Phytochrome induces photoreversible calcium fluxes in a purified mitochondrial fraction from oats

Abstract

Whether phytochrome can regulate such fluxes across mitochondrial membranes was investigated, using the Ca2+-sensitive dye murexide to monitor the uptake and release of Ca2+ by mitochondria. Ca2+ fluxes in these organelles could be photoreversibly altered, red light diminishing the net uptake rate and far-red light restoring this rate to its dark control level. Treatment of the mitochondria with ruthenium red blocked their Ca2+ uptake. In the presence of this inhibitor, red light induced a net efflux of Ca2+ from the mitochondria, and subsequent far-red light reduced this efflux to nearly zero, the dark control level.
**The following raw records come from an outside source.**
Lemma settled_same s s' : same_links s s' -> settled s -> settled s'.
Proof.
  intros Hs [Hl Hc]. split; [by eapply linked_same |]. destruct Hs as (_ & Hr & _ & He). unfold covered. by rewrite Hr, He.
Qed.

Lemma elem_of_keys (m : gmap Address CachedNode.t) : list_to_set (btree_keys ObjectAddress.cmp m) = dom m.
Proof. apply set_eq. intros a. by rewrite elem_of_list_to_set, elem_of_btree_keys, elem_of_dom. Qed.

Lemma refresh_all_Ok X s s' u :
  linked X s -> X ⊆ dom (raw_nodes s) -> dom (elements s) ⊆ dom (raw_nodes s) ->
  refresh_all_normalized_snapshots sha256 encoded s = (s', Ok u) -> settled s'.
Proof.
  intros Hl HX He H. unfold refresh_all_normalized_snapshots in H. run_inv H.
  destruct (upsert_all_Ok _ _ _ _ _ Hl H) as (Hl' & Hr' & He'). rewrite elem_of_keys in Hl', He'. split.
  - by replace ∅ with (X ∖ dom (raw_nodes s)) by set_solver.
  - unfold covered. rewrite He', Hr'. set_solver.
Qed.

Lemma rebuild_all_Ok s s' u :
  linked ∅ s -> dom (elements s) = ∅ -> rebuild_all sha256 encoded s = (s', Ok u) -> settled s'.
Proof.
  intros Hl He H. unfold rebuild_all in H. run_inv H.
  destruct (upsert_all_Ok _ _ _ _ _ Hl Hm) as (Hl0 & Hr0 & He0). rewrite elem_of_keys in Hl0, He0.
  destruct (upsert_all_Ok _ _ _ _ _ Hl0 H) as (Hl1 & Hr1 & He1). rewrite elem_of_keys in Hl1, He1. split.
  - eapply linked_grows; [| done]. set_solver.
  - unfold covered. rewrite He1, He0, Hr1, Hr0. set_solver.
Qed.

(** *** Removals *)
Lemma remove_element_Ok X a s s' u :
  linked X s -> remove_element a s = (s', Ok u) ->
  linked X s' /\ raw_nodes s' = raw_nodes s /\ elements s' = delete a (elements s).
Proof.
  intros Hl H. unfold remove_element in H. run_inv H. destruct (elements s !! a) as [e |] eqn:He.
  2: { injection H as <- _. by rewrite delete_id. }
  run_inv H. injection H as <- _. apply on_cache_inv in Hm as (c & Hrm & ->).
  destruct (remove_Ok _ _ _ _ Hrm) as (Hsame & Happ & Hnodes). cbn [cache set_elements] in Hsame, Happ, Hnodes.
  split_and!; [| done | done].
  assert (forall x, owns (cache s) x -> owns c x) as Howns by (intros x; unfold owns; by rewrite Happ).
  assert (forall a' e', a <> a' -> elements s !! a' = Some e' -> object_key e <> object_key e') as Hother.
  { intros a' e' Hne He' Heq. apply Hne. by eapply linked_keys. }
  split; cbn [applications cache elements raw_nodes set_elements set_cache].
  - intros a' app Ha'. destruct (linked_applications _ _ Hl _ _ Ha') as [Ho ?]. split; [by apply Howns | done].
  - rewrite Happ. apply (linked_owned _ _ Hl).
  - intros a' e' [Hne He']%lookup_delete_Some.
    destruct (linked_references _ _ Hl _ _ He') as (Hs & (sn & Hlive & Hsn) & Hk'). split_and!; [| | done].
    + eapply in_scope_same; [done | done |]. apply Howns. by destruct Hs as (_ & _ & _ & _ & ?).
    + exists sn. rewrite Hnodes, lookup_delete_ne; [done |]. by eapply Hother.
  - intros k sn. rewrite Hnodes. intros [Hne Hsn]%lookup_delete_Some.
    destruct (linked_nodes _ _ Hl _ _ Hsn) as [Hkey [a' He']]. split; [done |]. exists a'.
    rewrite lookup_delete_ne; [done |]. intros <-. rewrite He in He'. injection He' as He'. by rewrite Hkey, He' in Hne.
  - intros a' e' [Hne He']%lookup_delete_Some Hx.
    destruct (linked_published _ _ Hl _ _ He' Hx) as (n & sn & Hn & Hsn & Hpub). exists n, sn. split_and!; [done | | done].
    rewrite Hnodes, lookup_delete_ne; [done |]. by eapply Hother.
  - apply (linked_raw _ _ Hl).
Qed.

Lemma insert_raw_Ok X n total s s' u :
  linked X s -> placed (object_of n) n -> insert_raw n total s = (s', Ok u) ->
  linked (X ∪ {[object_of n]}) s' /\ raw_nodes s' = <[object_of n := n]> (raw_nodes s) /\ elements s' = elements s.
Proof.
  intros Hl Hp H. unfold insert_raw in H. run_inv H. injection H as <- _. split_and!; [| done | done].
  split; cbn [applications cache elements raw_nodes set_raw_nodes set_raw_estimated_bytes]; try apply Hl.
  - intros a e He Hx. destruct (linked_published _ _ Hl _ _ He) as (n' & sn & Hn' & H); [set_solver |]. exists n', sn.
    rewrite lookup_insert_ne; [done | set_solver].
  - intros a n' [[<- <-] | [_ Ha]]%lookup_insert_Some; [done |]. by apply (linked_raw _ _ Hl).
Qed.

Lemma remove_raw_Ok X a s s' u :
  linked X s -> remove_raw sizes a s = (s', Ok u) ->
  linked (X ∪ {[a]}) s' /\ raw_nodes s' = delete a (raw_nodes s) /\ elements s' = elements s.
Proof.
  intros Hl H. unfold remove_raw in H. run_inv H. destruct (raw_nodes s !! a) as [n |] eqn:Hn.
  2: { injection H as <- _. rewrite delete_id by done. split_and!; [| done | done]. eapply linked_grows; [| done]. set_solver. }
  run_inv H. injection H as <- _. split_and!; [| done | done].
  split; cbn [applications cache elements raw_nodes set_raw_nodes set_raw_estimated_bytes]; try apply Hl.
  - intros a' e He Hx. destruct (linked_published _ _ Hl _ _ He) as (n' & sn & Hn' & H); [set_solver |]. exists n', sn.
    rewrite lookup_delete_ne; [done | set_solver].
  - intros a' n' [_ Ha]%lookup_delete_Some. by apply (linked_raw _ _ Hl).
Qed.

(** *** Mutations *)
Lemma with_children (a : Address) (R C : gset Address) :
  C ⊆ {[a]} ∪ R -> C ∪ ({[a]} ∪ (R ∖ {[a]})) = {[a]} ∪ R.
Proof. intros HC. apply set_eq. intros x. specialize (HC x). destruct (decide (x = a)); set_solver. Qed.

Lemma apply_upsert_Ok n total s s' u :
  settled s -> placed (object_of n) n -> apply_upsert sha256 encoded n total s = (s', Ok u) -> settled s'.
Proof.
  intros [Hl Hc] Hp H. unfold apply_upsert in H. run_inv H. set (at_ := object_of n) in *.
  destruct (remove_element_Ok _ _ _ _ _ Hl Hm) as (Hl0 & Hr0 & He0).
  assert (same_links s0 s1) as Hsame by (by injection Hm0 as <- _). apply (linked_same _ _ _ Hsame) in Hl0.
  destruct Hsame as (_ & Hr1 & _ & He1).
  destruct (insert_raw_Ok _ _ _ _ _ _ Hl0 Hp Hm1) as (Hl2 & Hr2 & He2). fold at_ in Hl2, Hr2.
  destruct (upsert_address_Ok _ _ _ _ _ Hl2 Hm2) as (Hl3 & Hr3 & He3).
  destruct (upsert_all_Ok _ _ _ _ _ Hl3 H) as (Hl4 & Hr4 & He4). split.
  - eapply linked_grows; [| done]. set_solver.
  - unfold covered. rewrite He4, Hr4, He3, Hr3, Hr2, He2, He1, Hr1, He0, Hr0, dom_insert_L, dom_delete_L.
    unfold covered in Hc. rewrite Hc. apply with_children. intros x. rewrite elem_of_list_to_set.
    change (@map) with (@fmap list _). rewrite list_elem_of_fmap.
    intros ([x' n'] & -> & [_ Hin]%list_elem_of_filter). apply elem_of_btree_iter in Hin.
    apply elem_of_dom_2 in Hin. by rewrite dom_insert_L in Hin.
Qed.

Lemma apply_refresh_Ok n total s s' u :
  settled s -> placed (object_of n) n -> apply_refresh sha256 encoded n total s = (s', Ok u) -> settled s'.
Proof.
  intros [Hl Hc] Hp H. unfold apply_refresh in H. run_inv H. set (at_ := object_of n) in *.
  apply ok_or_inv in Hm, Hm0.
  match goal with Hi : insert_raw _ _ _ = _ |- _ => rename Hi into Hins end.
  destruct (insert_raw_Ok _ _ _ _ _ _ Hl Hp Hins) as (Hl1 & Hr1 & He1). fold at_ in Hl1, Hr1.
  unfold covered in Hc.
  assert (dom (raw_nodes s0) = dom (raw_nodes s)) as Hdom.
  { rewrite Hr1, dom_insert_L. apply elem_of_dom_2 in Hm. set_solver. }
  destruct (is_correlation_target _ || _).
  - run_inv H. assert (same_links s0 s1) as Hsame.
    { match goal with Hd : drop_correlation _ _ = _ |- _ => by injection Hd as <- _ end. }
    apply (linked_same _ _ _ Hsame) in Hl1. destruct Hsame as (_ & Hr2 & _ & He2).
    eapply refresh_all_Ok; [exact Hl1 | | | exact H].
    + rewrite Hr2, Hdom. apply elem_of_dom_2 in Hm. set_solver.
    + rewrite Hr2, He2, Hdom, He1, Hc. done.
  - destruct (upsert_address_Ok _ _ _ _ _ Hl1 H) as (Hl2 & Hr2 & He2). split.
    + eapply linked_grows; [| done]. set_solver.
    + unfold covered. rewrite He2, Hr2, He1, Hdom, Hc. apply elem_of_dom_2 in Hm. set_solver.
Qed.

Lemma apply_removed_Ok l s s' u : settled s -> apply_removed sizes l s = (s', Ok u) -> settled s'.
Proof.
  revert s. induction l as [| a l IH]; intros s Hs H; unfold apply_removed in H; cbn [for_each] in H.
  { by injection H as <- _. }
  run_inv H. apply (IH s0); [| done]. clear H IH. destruct Hs as [Hl Hc]. run_inv Hm.
  destruct (remove_raw_Ok _ _ _ _ _ Hl Hm0) as (Hl1 & Hr1 & He1).
  destruct (remove_element_Ok _ _ _ _ _ Hl1 Hm1) as (Hl2 & Hr2 & He2).
  assert (same_links s2 s0) as Hsame by (by injection Hm as <- _).
  eapply settled_same; [exact Hsame |]. split.
  - apply (linked_shrinks _ a); [rewrite He2; apply lookup_delete_eq | done].
  - unfold covered in *. by rewrite He2, Hr2, He1, Hr1, !dom_delete_L, Hc.
Qed.

(** *** An application that leaves *)
Lemma remove_applications_Ok l s s' u :
  keyed (cache s) ->
  for_each (fun application => on_cache (AccessibilityCache.remove_application application)) l s = (s', Ok u) ->
  exists c, s' = set_cache c s /\ same_scope (cache s) c /\
    (forall k, core_applications c !! k =
       if decide (k ∈ map application_key l) then None else core_applications (cache s) !! k) /\
    (forall k, core_nodes c !! k =
       if decide (ObjectKey.application k ∈ map application_key l) then None else core_nodes (cache s) !! k).
Proof.
  revert s. induction l as [| app l IH]; intros s Hk H; cbn [for_each] in H.
  { injection H as <- _. exists (cache s). by destruct s. }
  run_inv H. apply on_cache_inv in Hm as (c & Hrm & ->).
  destruct (remove_application_Ok _ _ _ _ Hk Hrm) as (Hsame & Happ & Hn).
  apply IH in H as (c' & -> & Hsame' & Happ' & Hn').
  2: { intros k sn. cbn [cache set_cache]. rewrite Hn. case_decide; [done | apply Hk]. }
  cbn [cache set_cache] in *. exists c'. split_and!; [done | by eapply same_scope_trans | |]; intros k; cbn [map].
  - rewrite Happ', Happ. destruct (decide (k = application_key app)) as [-> | Hne].
    + rewrite lookup_delete_eq, (decide_True (P := _ ∈ _ :: _)) by (by left). by case_decide.
    + rewrite lookup_delete_ne by done. repeat case_decide; try done; exfalso; set_solver.
  - rewrite Hn', Hn. destruct (decide (ObjectKey.application k = application_key app)) as [-> | Hne].
    + rewrite (decide_True (P := _ ∈ _ :: _)) by (by left). by case_decide.
    + repeat case_decide; try done; exfalso; set_solver.
Qed.

(** The keys of the applications of a connection. *)
Definition leaving (bus : string) (s : Plane) : list ApplicationKey.t :=
  map application_key (map snd (filter (fun entry : Address * ApplicationRef.t => ObjectAddress.bus_name entry.1 = bus)
    (btree_iter ObjectAddress.cmp (applications s)))).

Lemma leaving_spec X s bus k app :
  linked X s -> core_applications (cache s) !! k = Some app -> k ∈ leaving bus s <-> bus_str (ApplicationKey.bus k) = bus.
Proof.
  intros Hl Hk. unfold leaving. change (@map) with (@fmap list _). rewrite list_elem_of_fmap. split.
  - intros (app' & -> & Hin). apply list_elem_of_fmap in Hin as ([a x] & -> & [Hb Hin]%list_elem_of_filter).
    apply elem_of_btree_iter in Hin. destruct (linked_applications _ _ Hl _ _ Hin) as [_ <-]. done.
  - intros Hb. destruct (linked_owned _ _ Hl _ _ Hk) as (a & Ha & Hkey). exists app. split; [done |].
    apply list_elem_of_fmap. exists (a, app). split; [done |]. apply list_elem_of_filter.
    rewrite elem_of_btree_iter. split; [| done]. destruct (linked_applications _ _ Hl _ _ Ha) as [_ <-]. by rewrite Hkey.
Qed.

Lemma lookup_other {A} bus (m : gmap Address A) a x :
  filter (fun entry : Address * A => ObjectAddress.bus_name entry.1 <> bus) m !! a = Some x <->
  m !! a = Some x /\ ObjectAddress.bus_name a <> bus.
Proof. apply map_lookup_filter_Some. Qed.

Lemma dom_other {A B} bus (m : gmap Address A) (m' : gmap Address B) :
  dom m = dom m' ->
  dom (filter (fun entry : Address * A => ObjectAddress.bus_name entry.1 <> bus) m) =
  dom (filter (fun entry : Address * B => ObjectAddress.bus_name entry.1 <> bus) m').
Proof.
  intros Hd. apply set_eq. intros a. assert (a ∈ dom m <-> a ∈ dom m') as Ha by (by rewrite Hd).
  rewrite !elem_of_dom in *. unfold is_Some in *. setoid_rewrite lookup_other. naive_solver.
Qed.

(** The state without a connection. *)
Definition without (bus : string) (c : Core) (s : Plane) : Plane :=
  set_applications (filter (fun entry => ObjectAddress.bus_name entry.1 <> bus) (applications s))
    (set_elements (filter (fun entry => ObjectAddress.bus_name entry.1 <> bus) (elements s))
       (set_raw_nodes (filter (fun entry => ObjectAddress.bus_name entry.1 <> bus) (raw_nodes s)) (set_cache c s))).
Light-induced rate changes in Ca2+ flux, both with and without the inhibitor, persisted for several minutes in the dark and remained photoreversible through several irradiations for as long as 30 min. The purity of the mitochondrial preparation was judged to be .apprx. 80% by electron microscopic morphometry; most of the phytochrome present was localized on the mitochondria in the preparation by using immunocytochemical methods. Red light activation of phytochrome may initiate an increase in the cytosolic Ca2+ concentration. The results are integrated with the fact that calmodulin is a component of plant cell cytoplasms to construct a model postulating that phytochrome directs photomorphogenesis in part through its regulation of Ca2+ and calmodulin-controlled enzyme activities.